Data entries:
========

Lemma find_app_none {A} (p : A -> bool) (l1 l2 : list A) :
  find p l1 = None -> find p (l1 ++ l2) = find p l2.
Proof.
  induction l1 as [|x l1 IH]; cbn; [reflexivity|].
  destruct (p x); [discriminate|exact IH].
Qed.

Lemma find_none_filter {A} (p : A -> bool) (l : list A) :
  find p l = None -> filter p l = [].
Proof.
  induction l as [|x l IH]; cbn; [reflexivity|].
  destruct (p x); [discriminate|exact IH].
Qed.

Lemma next_id_fresh (ids : list Z) : ~ In (next_id ids) ids.
Proof.
  assert (H : forall i, In i ids -> i <= fold_right Z.max 0 ids).
  { induction ids as [|x ids IH]; cbn; [tauto|].
    intros i [->|Hi]; [lia|]. specialize (IH i Hi). lia. }
  intros Hin. apply H in Hin. unfold next_id in Hin. lia.
Qed.

(** The email is registered: the row's id is returned and nothing is
    written. *)
Lemma add_user_existing (email : string) (user_privilege : Z) (s : Session)
    (u : User) :
  user_by_email email (working s) = Some u ->
  add_user email user_privilege s
  = Ok (Some (User_id u)) (log (OpQueryUserByEmail email) s).
Proof.
  intros Hu. unfold add_user, bind, query_user_by_email. now rewrite Hu.
Qed.

(** The email is not registered and the store accepts the insert: a row with
    a fresh id is created, and that id is returned. *)
Lemma add_user_created (email : string) (user_privilege : Z) (s : Session) :
  user_by_email email (working s) = None ->
  hd None (commit_script s) = None ->
  exists s',
    add_user email user_privilege s
    = Ok (Some (next_id (map User_id (users (working s))))) s'
    /\ users (working s')
       = users (working s)
         ++ [mkUser (next_id (map User_id (users (working s)))) email user_privilege]
    /\ memberships (working s') = memberships (working s)
    /\ events (working s') = events (working s)
    /\ event_tags (working s') = event_tags (working s)
    /\ store s' = working s'
    /\ commit_script s' = tl (commit_script s)
    /\ setattr_script s' = setattr_script s.
Proof.
  intros Hu Hok.
  unfold add_user, bind, query_user_by_email. rewrite Hu.
  destruct (add_to_db_once_success (NewUser email user_privilege)
              (log (OpQueryUserByEmail email) s) Hok)
    as (s1 & Hrun & Hw & Hst & Hid & Hc & Hsa & _).
  rewrite Hrun. unfold session_flush, object_id. cbn [log identity].
  rewrite Hid. cbn [log working insert_row snd fst remember find].
  rewrite Model_eqb_refl. cbn [option_map snd].
  eexists. split; [reflexivity|]. cbn.
  rewrite Hw, Hst, Hw, Hc, Hsa. cbn. auto 10.
Qed.

(** The email is not registered and the store answers the insert with a
    conflict: nothing is created and None is returned. *)
Lemma add_user_conflict (email : string) (user_privilege : Z) (s : Session)
    (rest : list (option Exn)) :
  user_by_email email (working s) = None ->
  commit_script s = Some IntegrityError :: rest ->
  exists s',
    add_user email user_privilege s = Ok None s'
    /\ working s' = store s /\ store s' = store s.
Proof.
  intros Hu Hs.
  unfold add_user, bind, query_user_by_email. rewrite Hu.
  destruct (add_to_db_no_callback_conflict (NewUser email user_privilege) None
              (log (OpQueryUserByEmail email) s) rest Hs)
    as (s1 & Hrun & Hst & Hw & _).
  rewrite Hrun. exists s1. auto.
Qed.

(** The email is not registered and the store fails in another way: the
    error propagates. *)
Lemma add_user_error (email : string) (user_privilege : Z) (s : Session)
    (e : Exn) (rest : list (option Exn)) :
  user_by_email email (working s) = None ->
  commit_script s = Some e :: rest ->
  is_IntegrityError e = false ->
  exists s', add_user email user_privilege s = Raise e s'.
Proof.
  intros Hu Hs He.
  unfold add_user, bind, query_user_by_email. rewrite Hu.
  unfold add_to_db. change (Z.to_nat MAX_COMMIT_RETRIES) with 10%nat.
  cbn [add_to_db_loop negb andb]. change (MAX_COMMIT_RETRIES >? 0) with true.
  cbv iota.
  destruct (attempt_error (NewUser email user_privilege) None None
              MAX_COMMIT_RETRIES (log (OpQueryUserByEmail email) s) e rest Hs He)
    as (s1 & Hrun & _).
  rewrite Hrun. eauto.
Qed.

Lemma find_some_filter_length {A} (p : A -> bool) (l : list A) (x : A) :
  find p l = Some x -> (1 <= List.length (filter p l))%nat.
Proof.
  induction l as [|y l IH]; cbn; [discriminate|].
  destruct (p y); cbn; [lia|exact IH].
Qed.

(** A call of [add_user] that returns an id leaves a row with that id as the
    first row of the email, and at most adds one row for the email to a table
    that had none. *)
Lemma add_user_some_inv (email : string) (user_privilege : Z) (s s1 : Session)
    (id : Z) :
  add_user email user_privilege s = Ok (Some id) s1 ->
  (exists u, user_by_email email (working s1) = Some u /\ User_id u = id)
  /\ (count_email email (working s) <= 1 -> count_email email (working s1) = 1)%nat
  /\ (forall u, user_by_email email (working s) = Some u ->
                id = User_id u /\ working s1 = working s /\ store s1 = store s).
Proof.
  intros Hrun.
  destruct (user_by_email email (working s)) as [u|] eqn:Hu.
  - rewrite (add_user_existing email user_privilege s u Hu) in Hrun.
    injection Hrun as <- <-. cbn [log working store].
    split; [eauto|]. split.
    + intros Hle. pose proof (find_some_filter_length _ _ _ Hu) as Hge.
      unfold count_email in *. lia.
    + intros u' Hu'. injection Hu' as <-. auto.
  - split; [|split; [|discriminate]].
    + destruct (commit_script s) as [|[e|] rest] eqn:Hs.
      * destruct (add_user_created email user_privilege s Hu) as (s' & Hc & Hus & _).
        { now rewrite Hs. }
        rewrite Hc in Hrun. injection Hrun as <- <-.
        unfold user_by_email in *. rewrite Hus, (find_app_none _ _ _ Hu).
        cbn. rewrite String.eqb_refl. eauto.
      * destruct (is_IntegrityError e) eqn:He.
        -- destruct e; try discriminate.
           destruct (add_user_conflict email user_privilege s rest Hu Hs)
             as (s' & Hc & _).
           rewrite Hc in Hrun. discriminate.
        -- destruct (add_user_error email user_privilege s e rest Hu Hs He)
             as (s' & Hc).
           rewrite Hc in Hrun. discriminate.
      * destruct (add_user_created email user_privilege s Hu) as (s' & Hc & Hus & _).
        { now rewrite Hs. }
        rewrite Hc in Hrun. injection Hrun as <- <-.
        unfold user_by_email in *. rewrite Hus, (find_app_none _ _ _ Hu).
        cbn. rewrite String.eqb_refl. eauto.
    + intros _.
      destruct (commit_script s) as [|[e|] rest] eqn:Hs.
      * destruct (add_user_created email user_privilege s Hu) as (s' & Hc & Hus & _).
        { now rewrite Hs. }
        rewrite Hc in Hrun. injection Hrun as <- <-.
        unfold count_email, user_by_email in *.
        rewrite Hus, filter_app, (find_none_filter _ _ Hu).
        cbn. now rewrite String.eqb_refl.
      * destruct (is_IntegrityError e) eqn:He.
        -- destruct e; try discriminate.
           destruct (add_user_conflict email user_privilege s rest Hu Hs)
             as (s' & Hc & _).
           rewrite Hc in Hrun. discriminate.
        -- destruct (add_user_error email user_privilege s e rest Hu Hs He)
             as (s' & Hc).
           rewrite Hc in Hrun. discriminate.
      * destruct (add_user_created email user_privilege s Hu) as (s' & Hc & Hus & _).
        { now rewrite Hs. }
        rewrite Hc in Hrun. injection Hrun as <- <-.
        unfold count_email, user_by_email in *.
        rewrite Hus, filter_app, (find_none_filter _ _ Hu).
        cbn. now rewrite String.eqb_refl.
Qed.

(** C4: [add_user] is idempotent by email.  If a row with the email exists,
    its id is returned and nothing is written.  If none exists, a row is
    created and its new id returned when the store accepts the insert, and
    None is returned, with no row created, when the store answers with a
    conflict.  Whenever a call returns an id, a second call with the same
    email (and any privilege) returns the same id and adds no row, and if the
    table held at most one row with that email before the two calls it holds
    exactly one after them. *)
Theorem add_user_idempotent_by_email :
  forall (s : Session) (email : string) (p1 p2 : Z),
    (forall u, user_by_email email (working s) = Some u ->
       exists s', add_user email p1 s = Ok (Some (User_id u)) s'
                  /\ working s' = working s /\ store s' = store s)
    /\ (user_by_email email (working s) = None ->
        hd None (commit_script s) = None ->
        exists id s',
          add_user email p1 s = Ok (Some id) s'
          /\ ~ In id (map User_id (users (working s)))
          /\ users (working s') = users (working s) ++ [mkUser id email p1]
          /\ store s' = working s')
    /\ (user_by_email email (working s) = None ->
        forall rest, commit_script s = Some IntegrityError :: rest ->
        exists s', add_user email p1 s = Ok None s'
                   /\ working s' = store s /\ store s' = store s)
    /\ (forall id s1,
          add_user email p1 s = Ok (Some id) s1 ->
          exists s2,
            add_user email p2 s1 = Ok (Some id) s2
            /\ users (working s2) = users (working s1)
            /\ ((count_email email (working s) <= 1)%nat ->
                count_email email (working s2) = 1%nat)).
Proof.
  intros s email p1 p2.
  split; [|split; [|split]].
  - intros u Hu. rewrite (add_user_existing email p1 s u Hu).
    eexists. split; [reflexivity|]. auto.
  - intros Hu Hok.
    destruct (add_user_created email p1 s Hu Hok) as (s' & Hc & Hus & _ & _ & _ & Hst & _).
    exists (next_id (map User_id (users (working s)))), s'.
    split; [exact Hc|]. split; [apply next_id_fresh|]. auto.
  - intros Hu rest Hs. exact (add_user_conflict email p1 s rest Hu Hs).
  - intros id s1 Hrun.
    destruct (add_user_some_inv email p1 s s1 id Hrun) as ([u [Hu Hid]] & Hcount & _).
    rewrite (add_user_existing email p2 s1 u Hu). subst id.
    eexists. split; [reflexivity|]. cbn [log working]. auto.
Qed.

(* ================================================================== *)
(** ** Club memberships *)

Lemma no_fault_head (script : list (option Exn)) :
  Forall (fun v => v = None) script ->
  hd None script = None /\ Forall (fun v => v = None) (tl script).
Proof.
  intros H. destruct script as [|v rest]; cbn; [auto|].
  inversion H; subst. auto.
Qed.

Lemma find_update_first {A} (p : A -> bool) (f : A -> A) (l : list A) :
  (forall x, p x = true -> p (f x) = true) ->
  find p (update_first p f l) = option_map f (find p l).
Proof.
  intros Hp. induction l as [|x l IH]; cbn; [reflexivity|].
  destruct (p x) eqn:E; cbn.
  - now rewrite (Hp x E).
  - now rewrite E.
Qed.

Lemma filter_update_first_length {A} (p : A -> bool) (f : A -> A) (l : list A) :
  (forall x, p x = true -> p (f x) = true) ->
  List.length (filter p (update_first p f l)) = List.length (filter p l).
Proof.
  intros Hp. induction l as [|x l IH]; cbn; [reflexivity|].
  destruct (p x) eqn:E; cbn.
  - now rewrite (Hp x E).
  - now rewrite E.
Qed.

Lemma set_privilege_same_pair (club_id user_id v : Z) (m : ClubMembership) :
  is_membership_of club_id user_id m = true ->
  is_membership_of club_id user_id (set_privilege v m) = true.
Proof. intros H. exact H. Qed.

Lemma is_membership_of_inv (club_id user_id : Z) (m : ClubMembership) :
  is_membership_of club_id user_id m = true ->
  ClubMembership_club_id m = club_id /\ ClubMembership_user_id m = user_id.
Proof.
  unfold is_membership_of. intros H. apply andb_true_iff in H.
  destruct H as [H1 H2]. apply Z.eqb_eq in H1, H2. auto.
Qed.

Lemma add_club_member_run (club_id user_id member_privilege : Z) (s : Session) :
  no_faults s ->
  exists s',
    add_club_member club_id user_id member_privilege s = Ok tt s'
    /\ no_faults s'
    /\ (clean s -> clean s')
    /\ memberships (working s')
       = memberships_after club_id user_id member_privilege (memberships (working s))
    /\ users (working s') = users (working s)
    /\ events (working s') = events (working s)
    /\ event_tags (working s') = event_tags (working s).
Proof.
  intros [Hc Hsa].
  destruct (no_fault_head _ Hc) as [Hc0 Hc1].
  destruct (no_fault_head _ Hsa) as [Hsa0 Hsa1].
  unfold add_club_member, bind, query_membership, memberships_after.
  destruct (find (is_membership_of club_id user_id) (memberships (working s)))
    as [curr|] eqn:Hfind.
  - destruct (member_privilege >? ClubMembership_member_privilege curr).
    + apply find_some in Hfind. destruct Hfind as [_ Hpair].
      apply is_membership_of_inv in Hpair. destruct Hpair as [Hcl Hus].
      unfold setattr_member_privilege, session_commit. rewrite Hcl, Hus.
      cbn [log with_working working store commit_script setattr_script identity trace].
      destruct (setattr_script s) as [|[e|] srest]; cbn in Hsa0; try discriminate;
        destruct (commit_script s) as [|[e'|] crest]; cbn in Hc0; try discriminate;
        cbn; eexists; (split; [reflexivity|]); cbn; unfold no_faults, clean; cbn;
        auto 10.
    + exists (log (OpQueryMembership user_id club_id) s).
      split; [reflexivity|]. unfold no_faults, clean. cbn. auto 10.
  - destruct (add_to_db_once_success
                (NewClubMembership user_id club_id member_privilege)
                (log (OpQueryMembership user_id club_id) s) Hc0)
      as (s1 & Hrun & Hw & Hst & _ & Hcs & Hss & _).
    rewrite Hrun. exists s1. split; [reflexivity|].
    unfold no_faults, clean. rewrite Hcs, Hss, Hst, Hw. cbn. auto 10.
Qed.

========

What the exercise asks
Say how many lines in the entries above contain the string "Hfind". Give the number by itself.

Result of this exercise
2